When psychologists undertake the assessment of self-injurious behaviour they are trying to find out which of these reasons apply to the self-injury so that they can match the treatment to the reason. The assessment task therefore is to systematically evaluate each of these potential reasons.
There are a number of ways in which these reasons can be assessed that range from informal information gathering, by asking those who know the child or adult well and conducting informal observations, through to conducting experimental methods in which environmental events are systematically manipulated and the effect on self-injurious behaviour is recorded. In addition to these assessments of self-injurious behaviour there are some additional assessments which are important to conduct in order to help develop the best intervention and we will consider these towards the end of the chapter.

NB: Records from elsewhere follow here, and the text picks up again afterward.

(** The message that [send] builds carries the channel's id, provided the
    caller's message has no [channel] property of its own. *)
Lemma Channel_send_literal_channel (id : Z) (message : JsObject) :
  obj_get "channel" message = None →
  obj_get "channel"
    (obj_literal ([("type", default VUndefined (obj_get "type" message));
                   ("channel", VNum id)] ++ obj_rest "type" message))
  = Some (VNum id).
Proof.
  intros H. unfold obj_literal. simpl.
  rewrite obj_get_assign; [reflexivity |].
  rewrite obj_get_obj_rest. simpl. exact H.
Qed.

(** C3 (as amended). A second [close()], on a channel whose status is
    already CLOSED, is not a no-op for the caller: it throws "Channel is not
    ready" from the guard of [send]; nothing is sent and neither the channel
    nor the engine changes, whatever send function the channel was given. *)
Theorem Channel_close_when_closed_throws
    (send : WireMessage → M unit) (this : Z) (c : ChannelObject.t) (w : World)
    (Hc : heap w !! this = Some c) (Hs : ChannelObject.status c = CLOSED) :
  Channel.close send this w = (Throw "Error: Channel is not ready", w).
Proof.
  apply (Channel_close_not_opened send this c w Hc). rewrite Hs. discriminate.
Qed.

Lemma Channel_close_when_closed_throws_witness :
  heap (step sample_world (50, ChannelClose 1)) !! 1 = Some (sample_channel CLOSED)
  ∧ Channel.close sendMessage 1 (step sample_world (50, ChannelClose 1))
    = (Throw "Error: Channel is not ready", step sample_world (50, ChannelClose 1)).
Proof.
  split; [vm_compute; reflexivity |].
  apply (Channel_close_when_closed_throws sendMessage 1 (sample_channel CLOSED));
    vm_compute; reflexivity.
Defined.

(** C3 as stated fails: after a first [close()] the status is CLOSED, and the
    second [close()] throws. *)
Lemma Channel_close_twice_throws :
  (ChannelObject.status <$> heap (step sample_world (50, ChannelClose 1)) !! 1)
  = Some CLOSED
  ∧ fst (Channel.close sendMessage 1
           (set_clock 60 (step sample_world (50, ChannelClose 1))))
    = Throw "Error: Channel is not ready".
Proof. vm_compute. split; reflexivity. Qed.
(** * Subtitle frame segmentation: a shallow embedding of
      [src/tools/segment_frames.py] and the properties of its forward pass.

    The development follows the source top-down: Python exceptions as an
    error monad, Python floats as IEEE-754 values, the NumPy and PIL
    operations the script calls as an interface, then [is_blank_frame],
    [calculate_frame_difference], the frame loader (regular expression,
    [int], the two sorts) and the loop of [segment_frames], and last
    [format_timestamp] and the total duration of [print_segment_summary].
    The printing itself, the command line and the JSON file the script
    writes are not part of the model. *)

From Stdlib Require Import ZArith List String Ascii Bool Lia.
From Stdlib Require Import Sorting.Sorted Sorting.Permutation Sorting.Mergesort.
From Stdlib Require Import Structures.Orders.
From Stdlib Require Import Floats.SpecFloat.
Import ListNotations.

Local Open Scope string_scope.
Local Open Scope Z_scope.
Local Open Scope list_scope.

(** ** Python exceptions *)

(** An exception is identified by the name of its class and its message. *)
Inductive exn : Type :=
| Exn (cls : string) (msg : string).

Definition exc_class (e : exn) : string :=
  match e with Exn c _ => c end.

Definition exc_msg (e : exn) : string :=
  match e with Exn _ m => m end.

(** A computation either returns a value or raises. *)
Inductive result (A : Type) : Type :=
| Ok (a : A)
| Raise (e : exn).

Arguments Ok {A} a.
Arguments Raise {A} e.

Definition bind {A B : Type} (m : result A) (k : A -> result B) : result B :=
  match m with
  | Ok a => k a
  | Raise e => Raise e
  end.

Definition fmap {A B : Type} (f : A -> B) (m : result A) : result B :=
  bind m (fun a => Ok (f a)).

Notation "x <- m ;; k" := (bind m (fun x => k))
  (at level 61, m at next level, right associativity).

(** ** Python floats

    A Python [float] is an IEEE-754 binary64 value; [<] and [<=] are the
    IEEE comparisons, false as soon as one side is NaN.  A NumPy scalar
    compared with a Python float is compared by value. *)

Definition float : Type := spec_float.

Definition float_lt (x y : float) : bool := SFltb x y.
Definition float_le (x y : float) : bool := SFleb x y.

(** The binary64 value [m * 2^e]. *)
Definition float_of_scaled (m e : Z) : float := binary_normalize 53 1024 m e false.

Definition float_of_Z (m : Z) : float := float_of_scaled m 0.

(** ** The NumPy and PIL operations used by the script

    [np.std], [np.mean], [np.abs], [astype] and array subtraction are
    library code; the script's logic is stated over any implementation
    of them.  Subtracting two arrays whose shapes do not broadcast raises
    [ValueError]. *)
Class NumPy : Type := {
  ndarray : Type;
  shape : ndarray -> list nat;
  np_mean_axis2 : ndarray -> ndarray;
  np_std : ndarray -> float;
  astype_float32 : ndarray -> ndarray;
  np_subtract : ndarray -> ndarray -> result ndarray;
  np_abs : ndarray -> ndarray;
  np_mean : ndarray -> float
}.
(** * Properties *)

(** ** Filtering *)

Lemma date_leb_month_leb a b : date_leb a b = true → month_leb a b = true.
Proof.
  unfold date_leb, month_leb. intros Hab.
  repeat match goal with
         | H : _ || _ = true |- _ => apply orb_true_iff in H as [H|H]
         | H : _ && _ = true |- _ => apply andb_true_iff in H as [? ?]
         end;
    repeat match goal with
           | H : (_ <? _) = true |- _ => apply Z.ltb_lt in H
           | H : (_ =? _) = true |- _ => apply Z.eqb_eq in H
           | H : (_ <=? _) = true |- _ => apply Z.leb_le in H
           end;
    apply orb_true_iff.
  - left. by apply Z.ltb_lt.
  - right. apply andb_true_iff. split; [by apply Z.eqb_eq | apply Z.leb_le; lia].
  - right. apply andb_true_iff. split; [by apply Z.eqb_eq | apply Z.leb_le; lia].
Qed.

Lemma in_selection_spec {V} (sel : selection) (r : frow V) :
  in_selection sel r = true ↔
  Int_BU r ∈ selected_bu sel ∧
  ∃ d, Flow_Month r = Some d ∧
       date_leb (start_date sel) d = true ∧ date_leb d (end_date sel) = true.
Proof.
  unfold in_selection. rewrite !andb_true_iff, bool_decide_eq_true.
  destruct (Flow_Month r) as [d|]; split.
  - intros [[? ?] ?]. eauto.
  - intros (? & d' & [= <-] & ? & ?). done.
  - intros [[_ ?] _]. done.
  - intros (_ & d' & ? & _). done.
Qed.

Lemma elem_of_df_filtered {V} (df : list (frow V)) sel r :
  r ∈ df_filtered df sel ↔ r ∈ df ∧ in_selection sel r = true.
Proof. unfold df_filtered. rewrite list_elem_of_filter. tauto. Qed.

Informal information gathering
The benefits of this type of assessment are that it is quick to conduct and that it can cover a wide range of environments and events. However, a problem is that the information that is collected may be unreliable, and there is good evidence that if you ask different people about the events that are associated with self-injurious behaviour for any individual then you tend to get different answers. For this reason psychologists would usually use this method to collect some basic information and then would go on to use one of the other methods that have been described below.
Basically, when conducting this kind of assessment you are trying to identify the events that happen before self-injurious behaviour occurs (these are called antecedents) and the events that happen after self-injurious behaviour has occurred (these are called consequences). Thus, the overall analysis is called antecedentbehaviour- consequence or ABC for short and we outlined this idea in Box 5.7.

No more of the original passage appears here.